Definition base_19 : list PreComputedGroupElement := [
  Pre (Fe (-11225584) 2320285 (-9584280) 10149187 (-33444663) 5808648 (-14876251) (-1729667) 31234590 6090599)
      (Fe (-9633316) 116426 26083934 2897444 (-6364437) (-2688086) 609721 15878753 (-6970405) (-9034768))
      (Fe (-27757857) 247744 (-15194774) (-9002551) 23288161 (-10011936) (-23869595) 6503646 20650474 1804084);
  Pre (Fe (-27589786) 15456424 8972517 8469608 15640622 4439847 3121995 (-10329713) 27842616 (-202328))
      (Fe (-15306973) 2839644 22530074 10026331 4602058 5048462 28248656 5031932 (-11375082) 12714369)
      (Fe 20807691 (-7270825) 29286141 11421711 (-27876523) (-13868230) (-21227475) 1035546 (-19733229) 12796920);
  Pre (Fe 12076899 (-14301286) (-8785001) (-11848922) (-25012791) 16400684 (-17591495) (-12899438) 3480665 (-15182815))
      (Fe (-32361549) 5457597 28548107 7833186 7303070 (-11953545) (-24363064) (-15921875) (-33374054) 2771025)
      (Fe (-21389266) 421932 26597266 6860826 22486084 (-6737172) (-17137485) (-4210226) (-24552282) 15673397);
  Pre (Fe (-20184622) 2338216 19788685 (-9620956) (-4001265) (-8740893) (-20271184) 4733254 3727144 (-12934448))
      (Fe 6120119 814863 (-11794402) (-622716) 6812205 (-15747771) 2019594 7975683 31123697 (-10958981))
      (Fe 30069250 (-11435332) 30434654 2958439 18399564 (-976289) 12296869 9204260 (-16432438) 9648165);
  Pre (Fe 32705432 (-1550977) 30705658 7451065 (-11805606) 9631813 3305266 5248604 (-26008332) (-11377501))
      (Fe 17219865 2375039 (-31570947) (-5575615) (-19459679) 9219903 294711 15298639 2662509 (-16297073))
      (Fe (-1172927) (-7558695) (-4366770) (-4287744) (-21346413) (-8434326) 32087529 (-1222777) 32247248 (-14389861));
  Pre (Fe 14312628 1221556 17395390 (-8700143) (-4945741) (-8684635) (-28197744) (-9637817) (-16027623) (-13378845))
      (Fe (-1428825) (-9678990) (-9235681) 6549687 (-7383069) (-468664) 23046502 9803137 17597934 2346211)
      (Fe 18510800 15337574 26171504 981392 (-22241552) 7827556 (-23491134) (-11323352) 3059833 (-11782870));
  Pre (Fe 10141598 6082907 17829293 (-1947643) 9830092 13613136 (-25556636) (-5544586) (-33502212) 3592096)
      (Fe 33114168 (-15889352) (-26525686) (-13343397) 33076705 8716171 1151462 1521897 (-982665) (-6837803))
      (Fe (-32939165) (-4255815) 23947181 (-324178) (-33072974) (-12305637) (-16637686) 3891704 26353178 693168);
  Pre (Fe 30374239 1595580 (-16884039) 13186931 4600344 406904 9585294 (-400668) 31375464 14369965)
      (Fe (-14370654) (-7772529) 1510301 6434173 (-18784789) (-6262728) 32732230 (-13108839) 17901441 16011505)
      (Fe 18171223 (-11934626) (-12500402) 15197122 (-11038147) (-15230035) (-19172240) (-16046376) 8764035 12309598)].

# # #

* Work required: Starting with the line with "(Fe 17219865 2375039" above and going on through the line with "Pre (Fe 10141598", transcribe every line exactly, both ends included, and add nothing.

* Completed task:
      (Fe 17219865 2375039 (-31570947) (-5575615) (-19459679) 9219903 294711 15298639 2662509 (-16297073))
      (Fe (-1172927) (-7558695) (-4366770) (-4287744) (-21346413) (-8434326) 32087529 (-1222777) 32247248 (-14389861));
  Pre (Fe 14312628 1221556 17395390 (-8700143) (-4945741) (-8684635) (-28197744) (-9637817) (-16027623) (-13378845))
      (Fe (-1428825) (-9678990) (-9235681) 6549687 (-7383069) (-468664) 23046502 9803137 17597934 2346211)
      (Fe 18510800 15337574 26171504 981392 (-22241552) 7827556 (-23491134) (-11323352) 3059833 (-11782870));
  Pre (Fe 10141598 6082907 17829293 (-1947643) 9830092 13613136 (-25556636) (-5544586) (-33502212) 3592096)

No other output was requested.